Service-Learning Online Workshop Series
Dr. Luke Terra
Director of Community Engaged Learning and Research
Associate Director of the Haas Center for Public Service
Dr. Luke Terra is the Director of Community Engaged Learning and Research and Associate Director of the Haas Center for Public Service at Stanford University. Prior to his role at the Haas Center, Dr. Terra managed international civic education programs at the Center for Civic Education and served as Assistant Director of the Center for Service and Learning at Colorado College. A former secondary teacher, he has taught U.S. and World History in public and public charter schools in Colorado. Dr. Terra’s research focuses on history and civic education in post-conflict settings such as Northern Ireland, and comparative studies of education policy and social studies curricula. In 2018, he co-edited a volume on Teaching and Learning the Difficult Past: Comparative Perspectives. In his role at the Haas Center for Public Service at Stanford University, Dr. Terra leads the university’s community engaged learning and research effort, including faculty training and support, community partnership development, community-based research course design and support, and graduate student training and mentorship. He serves on the board of the International Association for Research on Service-Learning and Community Engagement. He earned his doctorate in International Comparative Education and History of Education at the Stanford Graduate School of Education.
Topic: How the difficult past prepares students to engage with a difficult present
Date: 8 December 2020 (Tue)
Time: 12:30pm – 2:00pm
In the U.S., like many countries, the study of history in schools was partly designed to transmit a shared history of the nation to the next generation of citizens. This civic function of history encouraged the teaching of periods, events, and characters that reinforced a positive image of the nation; and obscured or silenced those periods, events, and characters that would undermine this positive portrayal. Yet students need to understand the tragedies as well as the triumphs of the past if they are to make sense of the complexities of the present. Historical antecedents offer important lessons that can help us understand, for example, the failure of many countries (especially the U.S.) to adequately respond to the COVID-19 pandemic, or the threat posed by rising autocracy and far-right political groups around the world. In this workshop, we will define five qualities that make difficult histories difficult and consider how teaching about the difficult past can prepare students to engage in the difficult present.
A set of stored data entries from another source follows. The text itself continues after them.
(* ------------------------------------------------------------------ *)
(** * Properties *)

(** A comparison of positions that holds by arithmetic. *)
Ltac leb_holds :=
  match goal with
  | |- context [(?a <=? ?b)%nat] =>
      replace (a <=? b)%nat with true by (symmetry; apply Nat.leb_le; lia)
  end.

(** The side conditions of reading a field of a buffer given as a
    concatenation: the layout of the buffer, and the position of the field. *)
Ltac by_layout buffer :=
  first [ reflexivity
        | unfold buffer; now rewrite <- !app_assoc
        | now rewrite !length_app ].

(** One step of a chain of fallible calls. *)
Ltac step := cbn [bind Decoded.value Decoded.nextOffset Decoded.length].

(** ** Bytes *)

Lemma to_N_byte_of_N (n : N) : Byte.to_N (byte_of_N n) = n mod 256.
Proof.
  unfold byte_of_N.
  destruct (Byte.of_N (n mod 256)) as [b|] eqn:E.
  - now apply Byte.to_of_N.
  - apply Byte.of_N_None_iff in E.
    pose proof (N.mod_upper_bound n 256). lia.
Qed.

Lemma to_N_byte_of_N_small (n : N) : n < 256 -> Byte.to_N (byte_of_N n) = n.
Proof. intros H. rewrite to_N_byte_of_N. now apply N.mod_small. Qed.

Lemma land_REST (n : N) : N.land n varint.REST = n mod 128.
Proof. change varint.REST with (N.ones 7). now rewrite N.land_ones. Qed.

Lemma lor_MSB (a : N) : a < 128 -> N.lor a varint.MSB = a + 128.
Proof.
  intros H. unfold varint.MSB.
  destruct a as [|p]; [reflexivity|].
  do 7 (destruct p as [p|p|]; try reflexivity); lia.
Qed.

(** The two shapes of a varint byte: a group with the continuation bit, and
    a last group without. *)
Lemma continuation_byte (n : N) :
  let b := byte_of_N (N.lor (N.land n varint.REST) varint.MSB) in
  Byte.to_N b = n mod 128 + 128.
Proof.
  cbv zeta. rewrite land_REST.
  pose proof (N.mod_upper_bound n 128).
  rewrite lor_MSB by lia.
  apply to_N_byte_of_N_small. lia.
Qed.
Topic: Virtual Engagement: Community Engaged Learning in a time of COVID-19
Date: 11 December 2020 (Fri)
Time: 12:30pm – 2:00pm
With the shift to remote learning in response to the COVID-19 pandemic, many instructors have had to pivot their service-learning and community engagement (SLCE) efforts online. Remote community engagement presents a number of new challenges, but also opens up exciting new opportunities. Given that online learning is likely to remain a part of our teaching practice in the coming years, instructors will need to develop flexible strategies that allow for both face to face and online projects. In this workshop, participants will explore the affordances and constraints of online SLCE courses, discuss course examples from a range of disciplines at Stanford University, and apply these considerations to their own courses.
Topic: Promising New Directions in Service-Learning and Community Engagement
Date: 15 December 2020 (Tue)
Time: 12:30pm – 2:00pm
As the field of Service-Learning and Community Engagement (SLCE) matures, we see new innovative approaches emerging across the U.S. For example, where for many years individual faculty carried out their own projects independently, we see a shift towards more institutionalized and coordinated efforts, often designed to bring to bear the various assets of the institution to tackle social or environmental challenges facing a specific community. Such place-based initiatives increase the potential impact of university-community partnerships and allow for sustained efforts over time. Other emerging practices include capstone programs that provide structured ways for upper level students to apply their disciplinary learning to address community needs, policy labs that leverage faculty expertise to contribute to policymaking, and research practice partnerships in professional schools that strengthen the connection between researchers and practitioners. In this workshop, participants will learn about these and other innovative approaches to SLCE and consider how they might apply to their own institutions and individual teaching practice.